_What to do_: Which of the lines below include "invalid"? Each one should be copied out.

_Data section_:
>>>>>

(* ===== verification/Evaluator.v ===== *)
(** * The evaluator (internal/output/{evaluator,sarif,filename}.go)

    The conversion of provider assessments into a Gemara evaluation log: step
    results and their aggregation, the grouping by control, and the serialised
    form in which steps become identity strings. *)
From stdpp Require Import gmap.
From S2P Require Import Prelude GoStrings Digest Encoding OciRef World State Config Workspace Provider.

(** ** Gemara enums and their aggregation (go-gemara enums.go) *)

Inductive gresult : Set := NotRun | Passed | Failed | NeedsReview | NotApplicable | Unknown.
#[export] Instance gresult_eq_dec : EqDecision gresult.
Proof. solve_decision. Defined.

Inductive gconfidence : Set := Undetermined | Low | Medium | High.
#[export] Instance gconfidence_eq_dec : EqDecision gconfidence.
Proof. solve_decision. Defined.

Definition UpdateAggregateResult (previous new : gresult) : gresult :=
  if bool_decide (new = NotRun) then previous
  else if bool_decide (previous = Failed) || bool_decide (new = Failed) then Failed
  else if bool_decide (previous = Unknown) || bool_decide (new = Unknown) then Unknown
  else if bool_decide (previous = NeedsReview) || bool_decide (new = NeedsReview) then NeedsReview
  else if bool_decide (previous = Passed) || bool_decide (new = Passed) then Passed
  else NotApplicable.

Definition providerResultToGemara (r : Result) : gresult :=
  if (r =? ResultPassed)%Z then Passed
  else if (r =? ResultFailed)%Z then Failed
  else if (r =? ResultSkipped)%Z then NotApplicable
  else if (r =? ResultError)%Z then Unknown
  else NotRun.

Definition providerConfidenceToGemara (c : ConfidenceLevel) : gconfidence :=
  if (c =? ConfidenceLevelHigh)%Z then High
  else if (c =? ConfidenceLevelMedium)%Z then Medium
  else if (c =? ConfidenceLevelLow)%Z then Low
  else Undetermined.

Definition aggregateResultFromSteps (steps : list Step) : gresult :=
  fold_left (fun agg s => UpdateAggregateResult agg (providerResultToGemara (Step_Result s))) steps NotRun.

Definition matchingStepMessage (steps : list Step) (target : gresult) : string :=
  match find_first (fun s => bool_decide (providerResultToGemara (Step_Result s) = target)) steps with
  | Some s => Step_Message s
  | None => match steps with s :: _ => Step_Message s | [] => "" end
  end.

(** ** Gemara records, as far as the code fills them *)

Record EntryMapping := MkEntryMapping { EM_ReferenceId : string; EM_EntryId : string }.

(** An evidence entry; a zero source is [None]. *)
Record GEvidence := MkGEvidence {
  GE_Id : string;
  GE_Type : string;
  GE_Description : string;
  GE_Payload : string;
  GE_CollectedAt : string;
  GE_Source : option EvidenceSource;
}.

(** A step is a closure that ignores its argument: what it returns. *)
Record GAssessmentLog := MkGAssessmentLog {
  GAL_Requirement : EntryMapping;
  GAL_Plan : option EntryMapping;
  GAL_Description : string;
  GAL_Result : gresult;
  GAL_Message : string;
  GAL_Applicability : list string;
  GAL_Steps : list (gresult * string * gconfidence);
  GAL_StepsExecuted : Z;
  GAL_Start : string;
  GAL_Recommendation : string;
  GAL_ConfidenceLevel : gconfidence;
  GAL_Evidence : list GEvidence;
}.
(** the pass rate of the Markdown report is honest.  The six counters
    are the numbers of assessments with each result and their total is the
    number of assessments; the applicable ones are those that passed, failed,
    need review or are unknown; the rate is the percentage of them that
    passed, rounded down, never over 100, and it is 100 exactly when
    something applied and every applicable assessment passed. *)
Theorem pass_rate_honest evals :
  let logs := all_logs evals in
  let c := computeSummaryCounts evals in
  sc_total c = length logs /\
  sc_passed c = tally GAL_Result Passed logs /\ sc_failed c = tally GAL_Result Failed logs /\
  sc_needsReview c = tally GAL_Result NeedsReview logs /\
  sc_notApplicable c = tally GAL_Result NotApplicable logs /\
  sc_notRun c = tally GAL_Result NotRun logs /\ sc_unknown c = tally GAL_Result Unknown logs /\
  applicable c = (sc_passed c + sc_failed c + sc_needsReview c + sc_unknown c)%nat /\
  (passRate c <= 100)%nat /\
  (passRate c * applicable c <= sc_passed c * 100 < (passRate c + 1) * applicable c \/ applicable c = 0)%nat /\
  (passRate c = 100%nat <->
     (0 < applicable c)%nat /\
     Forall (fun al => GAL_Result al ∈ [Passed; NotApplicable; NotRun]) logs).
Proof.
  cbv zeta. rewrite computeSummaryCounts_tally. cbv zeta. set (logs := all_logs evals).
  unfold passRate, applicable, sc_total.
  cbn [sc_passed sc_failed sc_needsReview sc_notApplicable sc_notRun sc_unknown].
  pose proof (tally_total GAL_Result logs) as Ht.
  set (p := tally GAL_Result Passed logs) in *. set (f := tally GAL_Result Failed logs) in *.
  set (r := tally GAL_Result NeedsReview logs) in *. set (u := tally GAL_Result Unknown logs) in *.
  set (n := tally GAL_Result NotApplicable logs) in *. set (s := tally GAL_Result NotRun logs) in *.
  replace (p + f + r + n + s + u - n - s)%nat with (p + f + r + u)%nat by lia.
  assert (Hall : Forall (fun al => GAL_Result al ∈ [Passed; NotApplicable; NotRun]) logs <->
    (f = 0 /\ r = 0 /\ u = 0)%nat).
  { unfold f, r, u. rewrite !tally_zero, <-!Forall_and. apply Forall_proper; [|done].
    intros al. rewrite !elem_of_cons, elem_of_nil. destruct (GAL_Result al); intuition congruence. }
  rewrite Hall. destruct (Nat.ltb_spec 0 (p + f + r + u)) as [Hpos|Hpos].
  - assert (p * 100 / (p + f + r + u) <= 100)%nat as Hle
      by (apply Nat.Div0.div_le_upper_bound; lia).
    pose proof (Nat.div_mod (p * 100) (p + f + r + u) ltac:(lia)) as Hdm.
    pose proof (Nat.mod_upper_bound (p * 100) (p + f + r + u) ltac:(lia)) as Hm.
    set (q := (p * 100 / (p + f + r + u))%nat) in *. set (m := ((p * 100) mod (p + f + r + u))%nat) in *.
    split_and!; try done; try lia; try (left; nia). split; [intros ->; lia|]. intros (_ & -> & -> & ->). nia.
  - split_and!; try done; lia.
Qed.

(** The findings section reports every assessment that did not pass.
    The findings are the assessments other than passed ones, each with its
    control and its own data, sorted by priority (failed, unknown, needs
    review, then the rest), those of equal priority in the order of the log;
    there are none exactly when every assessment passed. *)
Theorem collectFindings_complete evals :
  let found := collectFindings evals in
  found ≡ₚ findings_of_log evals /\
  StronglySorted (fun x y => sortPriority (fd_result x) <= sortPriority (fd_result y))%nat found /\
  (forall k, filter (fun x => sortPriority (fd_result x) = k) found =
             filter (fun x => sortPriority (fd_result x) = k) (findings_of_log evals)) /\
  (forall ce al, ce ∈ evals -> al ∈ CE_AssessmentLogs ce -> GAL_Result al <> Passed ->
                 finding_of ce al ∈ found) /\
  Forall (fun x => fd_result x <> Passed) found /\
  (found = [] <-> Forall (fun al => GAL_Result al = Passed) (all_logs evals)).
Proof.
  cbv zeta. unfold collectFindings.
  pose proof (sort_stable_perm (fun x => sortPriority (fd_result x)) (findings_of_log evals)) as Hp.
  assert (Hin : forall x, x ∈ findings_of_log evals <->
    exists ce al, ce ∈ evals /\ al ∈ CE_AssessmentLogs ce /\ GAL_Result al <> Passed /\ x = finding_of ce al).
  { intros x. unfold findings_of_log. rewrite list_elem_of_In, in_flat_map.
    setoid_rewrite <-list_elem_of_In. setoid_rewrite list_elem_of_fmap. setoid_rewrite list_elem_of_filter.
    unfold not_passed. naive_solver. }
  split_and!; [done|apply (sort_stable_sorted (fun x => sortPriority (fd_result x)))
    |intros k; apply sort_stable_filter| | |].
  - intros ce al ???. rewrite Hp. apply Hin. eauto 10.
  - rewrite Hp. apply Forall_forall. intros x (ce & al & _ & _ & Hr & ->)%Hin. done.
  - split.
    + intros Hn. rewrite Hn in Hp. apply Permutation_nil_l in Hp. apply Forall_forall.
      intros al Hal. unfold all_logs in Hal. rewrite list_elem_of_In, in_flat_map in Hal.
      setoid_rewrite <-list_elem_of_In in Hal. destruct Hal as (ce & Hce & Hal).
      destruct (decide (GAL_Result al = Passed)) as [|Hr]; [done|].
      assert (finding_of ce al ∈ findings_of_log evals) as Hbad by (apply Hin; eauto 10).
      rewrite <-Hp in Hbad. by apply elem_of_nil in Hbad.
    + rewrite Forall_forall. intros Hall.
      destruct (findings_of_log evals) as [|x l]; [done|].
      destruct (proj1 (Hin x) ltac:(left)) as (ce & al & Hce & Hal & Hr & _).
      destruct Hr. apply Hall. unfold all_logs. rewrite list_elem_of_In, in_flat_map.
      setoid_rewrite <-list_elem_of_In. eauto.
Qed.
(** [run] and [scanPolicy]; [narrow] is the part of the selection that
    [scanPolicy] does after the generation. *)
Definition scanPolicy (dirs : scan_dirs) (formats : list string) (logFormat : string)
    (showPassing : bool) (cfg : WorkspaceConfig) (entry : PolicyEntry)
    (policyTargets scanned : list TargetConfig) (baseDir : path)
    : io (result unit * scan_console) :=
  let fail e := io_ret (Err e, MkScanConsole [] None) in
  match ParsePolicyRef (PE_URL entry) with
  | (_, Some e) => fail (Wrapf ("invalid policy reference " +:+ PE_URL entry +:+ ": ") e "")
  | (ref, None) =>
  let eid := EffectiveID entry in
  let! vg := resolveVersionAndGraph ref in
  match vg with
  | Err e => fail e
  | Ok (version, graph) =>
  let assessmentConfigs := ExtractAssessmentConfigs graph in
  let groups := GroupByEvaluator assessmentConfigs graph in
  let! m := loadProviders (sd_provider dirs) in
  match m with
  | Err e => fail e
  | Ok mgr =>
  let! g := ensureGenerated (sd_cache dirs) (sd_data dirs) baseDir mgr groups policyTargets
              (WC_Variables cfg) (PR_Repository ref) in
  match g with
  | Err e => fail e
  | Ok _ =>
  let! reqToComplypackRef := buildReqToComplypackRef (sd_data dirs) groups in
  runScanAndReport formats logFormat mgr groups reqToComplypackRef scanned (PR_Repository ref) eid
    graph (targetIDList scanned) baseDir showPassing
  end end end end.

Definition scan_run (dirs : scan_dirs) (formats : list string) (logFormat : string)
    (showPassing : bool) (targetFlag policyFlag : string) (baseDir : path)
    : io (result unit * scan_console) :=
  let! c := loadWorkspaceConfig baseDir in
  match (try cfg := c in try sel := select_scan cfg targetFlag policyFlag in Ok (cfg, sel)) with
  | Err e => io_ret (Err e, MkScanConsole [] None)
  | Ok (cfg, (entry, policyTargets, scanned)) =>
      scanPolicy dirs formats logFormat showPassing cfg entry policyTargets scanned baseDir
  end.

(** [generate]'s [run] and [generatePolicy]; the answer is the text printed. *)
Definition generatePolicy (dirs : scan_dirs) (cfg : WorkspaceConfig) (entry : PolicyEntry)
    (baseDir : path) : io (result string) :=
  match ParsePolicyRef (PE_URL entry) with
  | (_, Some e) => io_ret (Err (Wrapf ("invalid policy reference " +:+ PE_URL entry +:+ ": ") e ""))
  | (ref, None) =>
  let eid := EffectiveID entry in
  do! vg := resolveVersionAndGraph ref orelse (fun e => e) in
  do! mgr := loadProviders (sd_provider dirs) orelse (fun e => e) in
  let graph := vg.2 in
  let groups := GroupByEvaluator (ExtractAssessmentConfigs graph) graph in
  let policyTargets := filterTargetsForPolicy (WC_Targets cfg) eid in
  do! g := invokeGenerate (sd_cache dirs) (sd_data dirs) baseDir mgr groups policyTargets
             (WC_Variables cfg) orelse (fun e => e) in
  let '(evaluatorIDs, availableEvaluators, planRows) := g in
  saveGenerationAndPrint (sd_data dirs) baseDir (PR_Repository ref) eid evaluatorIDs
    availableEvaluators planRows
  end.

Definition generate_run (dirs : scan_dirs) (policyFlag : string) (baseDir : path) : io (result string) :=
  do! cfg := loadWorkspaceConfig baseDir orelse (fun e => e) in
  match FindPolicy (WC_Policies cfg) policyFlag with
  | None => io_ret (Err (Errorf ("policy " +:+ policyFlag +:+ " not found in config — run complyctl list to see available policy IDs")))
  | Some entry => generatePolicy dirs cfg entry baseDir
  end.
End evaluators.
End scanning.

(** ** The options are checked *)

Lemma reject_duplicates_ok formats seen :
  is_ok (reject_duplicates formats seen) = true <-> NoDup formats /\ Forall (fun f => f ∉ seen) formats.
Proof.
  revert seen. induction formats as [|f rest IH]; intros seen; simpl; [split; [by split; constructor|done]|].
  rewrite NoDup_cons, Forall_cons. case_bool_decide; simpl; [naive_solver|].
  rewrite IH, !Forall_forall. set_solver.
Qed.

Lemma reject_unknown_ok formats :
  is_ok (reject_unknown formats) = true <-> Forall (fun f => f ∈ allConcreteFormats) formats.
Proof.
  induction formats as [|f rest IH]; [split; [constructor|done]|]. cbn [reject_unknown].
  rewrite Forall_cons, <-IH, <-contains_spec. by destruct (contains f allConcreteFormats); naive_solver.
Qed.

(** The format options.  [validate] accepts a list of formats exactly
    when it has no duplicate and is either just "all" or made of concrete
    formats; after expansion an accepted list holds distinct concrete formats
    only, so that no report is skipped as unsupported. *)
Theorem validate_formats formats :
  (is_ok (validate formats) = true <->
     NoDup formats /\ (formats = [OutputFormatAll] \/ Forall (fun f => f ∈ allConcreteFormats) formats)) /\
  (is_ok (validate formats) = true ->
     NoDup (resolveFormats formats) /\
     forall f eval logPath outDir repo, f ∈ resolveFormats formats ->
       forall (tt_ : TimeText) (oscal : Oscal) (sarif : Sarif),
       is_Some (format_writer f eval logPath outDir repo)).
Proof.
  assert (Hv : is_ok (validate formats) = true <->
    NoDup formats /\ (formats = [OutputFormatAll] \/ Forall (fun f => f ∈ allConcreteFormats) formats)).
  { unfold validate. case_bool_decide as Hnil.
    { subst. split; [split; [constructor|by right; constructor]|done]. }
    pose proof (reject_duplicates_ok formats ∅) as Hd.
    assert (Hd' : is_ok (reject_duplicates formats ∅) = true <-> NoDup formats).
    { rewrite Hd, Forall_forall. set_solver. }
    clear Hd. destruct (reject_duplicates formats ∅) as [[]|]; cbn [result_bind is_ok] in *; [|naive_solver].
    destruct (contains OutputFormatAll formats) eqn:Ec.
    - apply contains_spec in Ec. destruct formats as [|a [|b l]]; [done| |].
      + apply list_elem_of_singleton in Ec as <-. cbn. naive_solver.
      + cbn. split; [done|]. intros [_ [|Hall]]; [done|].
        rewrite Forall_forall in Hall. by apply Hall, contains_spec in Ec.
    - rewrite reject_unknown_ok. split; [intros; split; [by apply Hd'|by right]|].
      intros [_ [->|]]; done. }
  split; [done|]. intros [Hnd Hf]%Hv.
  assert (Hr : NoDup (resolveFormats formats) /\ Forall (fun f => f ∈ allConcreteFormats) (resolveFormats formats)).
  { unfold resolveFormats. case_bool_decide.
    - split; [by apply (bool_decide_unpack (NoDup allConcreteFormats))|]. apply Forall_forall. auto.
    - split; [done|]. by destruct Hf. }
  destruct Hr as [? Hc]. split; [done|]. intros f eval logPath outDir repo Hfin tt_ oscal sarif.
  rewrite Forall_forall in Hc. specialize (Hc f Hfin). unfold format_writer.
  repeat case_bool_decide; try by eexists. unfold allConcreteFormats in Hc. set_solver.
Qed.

<<<<<

_Task output_:
  | (_, Some e) => fail (Wrapf ("invalid policy reference " +:+ PE_URL entry +:+ ": ") e "")
  | (_, Some e) => io_ret (Err (Wrapf ("invalid policy reference " +:+ PE_URL entry +:+ ": ") e ""))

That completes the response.